In the Colonies and Boer Republics which became the Union of South Africa in 1910, several unofficial military decorations and medals were instituted and awarded during the nineteenth and early twentieth century. The Johannesburg Vrijwilliger Corps Medal is an unofficial private campaign medal which was instituted in 1899 by Lieutenant Colonel S.H. van Diggelen, the founder and Commanding Officer of the Johannesburg Vrijwilliger Corps, for award to the officers and men of his unit.

==The Volunteer Corps==
In terms of Act 17, 1894, three Volunteer Corps units were established in the Zuid Afrikaansche Republiek in 1894, in Pretoria, Johannesburg and Krugersdorp.

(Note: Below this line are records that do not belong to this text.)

(** C6 fails as an exact quotient.  For the raw price [2^64] the record
    holds 184467440737095.53125 (5902958103587057 over 32), the double
    nearest to [2^64 / 100000], which is not that quotient; for the raw price
    [10^400] the extractor raises [OverflowError] and there is no record. *)
Lemma price_is_not_the_exact_quotient :
  (exists r q,
     Main.extract_flash_sales (R := no_repr) flash_price_two_64 = ok [r] /\
     lookup "price" r = Some (VFloat q) /\
     q == 5902958103587057 # 32 /\
     ~ q == 18446744073709551616 # 100000) /\
  Main.extract_flash_sales (R := no_repr)
    (payload "items" [VDict flash_item_beyond_doubles])
  = raise OverflowError.
Proof.
  split.
  - eexists. eexists. split; [vm_compute; reflexivity|].
    split; [reflexivity|]. split; [reflexivity|].
    intros H. vm_compute in H. discriminate H.
  - vm_compute. reflexivity.
Qed.

(* ===================================================================== *)
(** * The primary image *)
(* ===================================================================== *)

Section PrimaryImage.

Context {R : Repr}.

Lemma truthy_cdn_url (v : value) : truthy (VStr (Main.cdn_url v)) = true.
Proof. reflexivity. Qed.

Lemma top_product_primary (item : value) (r : dict) :
  Main.top_product item = ok r -> primary_image_is_first r.
Proof.
  intros H. destruct item; try discriminate H.
  unfold Main.top_product in H. cbn [get bind ok] in H.
  binds H. finish_record H.
  unfold primary_image_is_first. cbn.
  destruct l as [|i l]; reflexivity.
Qed.

Lemma suggestion_primary (q : value) (r : dict) :
  Main.suggestion q = ok r -> primary_image_is_first r.
Proof.
  intros H. destruct q; try discriminate H.
  unfold Main.suggestion in H. cbn [get bind ok] in H.
  binds H. finish_record H.
  unfold primary_image_is_first.
  destruct (truthy v); reflexivity.
Qed.

Lemma category_primary (c : value) (r : dict) :
  Main.category c = ok r -> primary_image_is_first r.
Proof.
  intros H. destruct c; try discriminate H.
  unfold Main.category in H. cbn [get bind ok] in H.
  binds H. finish_record H. reflexivity.
Qed.

Lemma flash_sale_primary (it : value) (r : dict) :
  Main.flash_sale it = ok r -> primary_image_is_first r.
Proof.
  intros H. destruct it; try discriminate H.
  unfold Main.flash_sale in H. cbn [get bind ok] in H.
  binds H. finish_record H.
  unfold primary_image_is_first.
  destruct (truthy (dict_get d "image" VNone)); reflexivity.
Qed.

(** A loop that appends records with a property keeps the property. *)
Lemma appended_records (P : dict -> Prop) (f : value -> result dict)
      (xs : list value) (acc out : list dict) :
  (forall x r, f x = ok r -> P r) ->
  Forall P acc ->
  for_each xs (fun acc x => let* r := f x in ok (acc ++ [r])%list) acc = ok out ->
  Forall P out.
Proof.
  intros Hf Hacc Hrun.
  refine (for_each_invariant (Forall P) _ xs _ acc out Hacc Hrun).
  intros s x s' Hs Hx. bind_inv Hx. finish_record Hx.
  apply Forall_app. split; [exact Hs|]. constructor; [|constructor].
  eapply Hf. exact E.
Qed.

(** C1, as the code has it.  In every record of the top-product, suggestion,
    category and flash-sale extractors [primary_image] is the first of
    [images], and is missing or [None] when [images] is empty or missing.  A
    daily-discover record takes [primary_image] from the item's [image] and
    [images] from the first three of the item's [images], independently. *)
Theorem primary_image_first_outside_daily_discover (data : value)
        (rs : list dict) :
  (Main.extract_shopee_products data = ok rs \/
   Main.extract_suggestions data = ok rs \/
   Main.extract_categories data = ok rs \/
   Main.extract_flash_sales data = ok rs ->
   Forall primary_image_is_first rs) /\
  (forall d r,
     Main.daily_discover (VDict d) = ok r ->
     dict_get r "primary_image" VNone =
       (if truthy (dict_get d "image" VNone)
        then VStr (Main.cdn_url (dict_get d "image" VNone)) else VNone) /\
     exists imgs,
       (let* first3 := slice_to 3 (dict_get d "images" (VList [])) in
        iter first3) = ok imgs /\
       dict_get r "images" VNone =
         VList (map (fun img => VStr (Main.cdn_url img)) imgs)).
Proof.
  split.
  - intros [H | [H | [H | H]]].
    + unfold Main.extract_shopee_products in H. binds H.
      refine (for_each_invariant (Forall primary_image_is_first)
                _ _ _ [] rs (Forall_nil _) H).
      intros s x s' Hs Hx. do 2 bind_inv Hx.
      match type of Hx with
      | (if ?b then _ else _) = _ =>
          destruct b; [|finish_record Hx; exact Hs]
      end.
      bind_inv Hx.
      exact (appended_records _ _ _ _ _ top_product_primary Hs Hx).
    + unfold Main.extract_suggestions in H. binds H.
      exact (appended_records _ _ _ _ _ suggestion_primary (Forall_nil _) H).
    + unfold Main.extract_categories in H. binds H.
      refine (for_each_invariant (Forall primary_image_is_first)
                _ _ _ [] rs (Forall_nil _) H).
      intros s x s' Hs Hx. bind_inv Hx.
      match type of Hx with
      | (if ?b then _ else _) = _ =>
          destruct b; [|finish_record Hx; exact Hs]
      end.
      bind_inv Hx. finish_record Hx.
      apply Forall_app. split; [exact Hs|]. constructor; [|constructor].
      eapply category_primary. eassumption.
    + unfold Main.extract_flash_sales in H. binds H.
      exact (appended_records _ _ _ _ _ flash_sale_primary (Forall_nil _) H).
  - intros d r H. unfold Main.daily_discover in H. cbn [get bind ok] in H.
    binds H. finish_record H. split; [reflexivity|].
    match goal with
    | Hi : iter _ = inr ?l |- _ => exists l; split; [exact Hi | reflexivity]
    end.
Qed.

End PrimaryImage.

Lemma primary_image_first_outside_daily_discover_witness :
  exists r,
    Main.extract_shopee_products (R := no_repr) top_products_one = ok [r] /\
    primary_image_is_first r.
Proof.
  eexists. split; [reflexivity|].
  refine (Forall_inv (proj1 (primary_image_first_outside_daily_discover
                               (R := no_repr) top_products_one _)
                        (or_introl eq_refl))).
Defined.

(** C1 fails for daily discover: an item with a gallery and no cover image
    gets a record whose [images] is not empty and whose [primary_image] is
    [None]. *)
Lemma primary_image_not_first_in_daily_discover :
  exists r,
    Main.extract_daily_discover (R := no_repr) discover_gallery_only = ok [r] /\
    dict_get r "images" VNone =
      VList [VStr "https://down-id.img.susercontent.com/file/a";
             VStr "https://down-id.img.susercontent.com/file/b"] /\
    dict_get r "primary_image" (VStr "missing") = VNone /\
    ~ primary_image_is_first r.
Proof.
  eexists. split; [reflexivity|]. split; [reflexivity|]. split; [reflexivity|].
  unfold primary_image_is_first. cbn. discriminate.
Qed.

(* ===================================================================== *)
(** * Fields absent from the source item *)
(* ===================================================================== *)

Section AbsentFields.

Context {R : Repr}.

(** Close a goal about one field of a record from [Hn], which says that a
    source key is missing. *)
Ltac field_from Hn :=
  rewrite ?(dict_get_none _ _ _ Hn) in *;
  repeat match goal with
         | E : _ = inr _ |- _ =>
             cbn in E; unfold Py.ok in E; injection E as <-
         end;
  cbn [lookup String.eqb Ascii.eqb Bool.eqb];
  try reflexivity.

(** The same when the missing key is one of the object [Hobj] speaks of. *)
Ltac nested_from Hobj Hn :=
  rewrite ?(dict_get_some _ _ _ (VDict []) Hobj) in *;
  cbn [get bind ok] in *;
  field_from Hn.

The Johannesburg Vrijwilliger Corps was founded and largely financed by Mr. S.H. van Diggelen, who was commissioned by President Paul Kruger as its commander with the rank of lieutenant colonel. The first meeting to form the Corps was held in Van Diggelen's office on 18 September 1894, with subsequent meetings on 19 September 1894 and 27 March 1895. The first meeting in 1894, as the date on the medal suggests, could be considered the day on which the Johannesburg Vrijwilliger Corps was established. The official date of disbandment appears to be 1 January 1899.

==Actions==
The Johannesburg Vrijwilliger Corps took part in two significant actions. The first was at Doornkop from 29 December 1895 to 2 January 1896, to suppress the planned Johannesburg Uitlander Revolution and against the Jameson Raid, an unsuccessful British-backed attempt to overthrow the Zuid Afrikaansche Republiek government.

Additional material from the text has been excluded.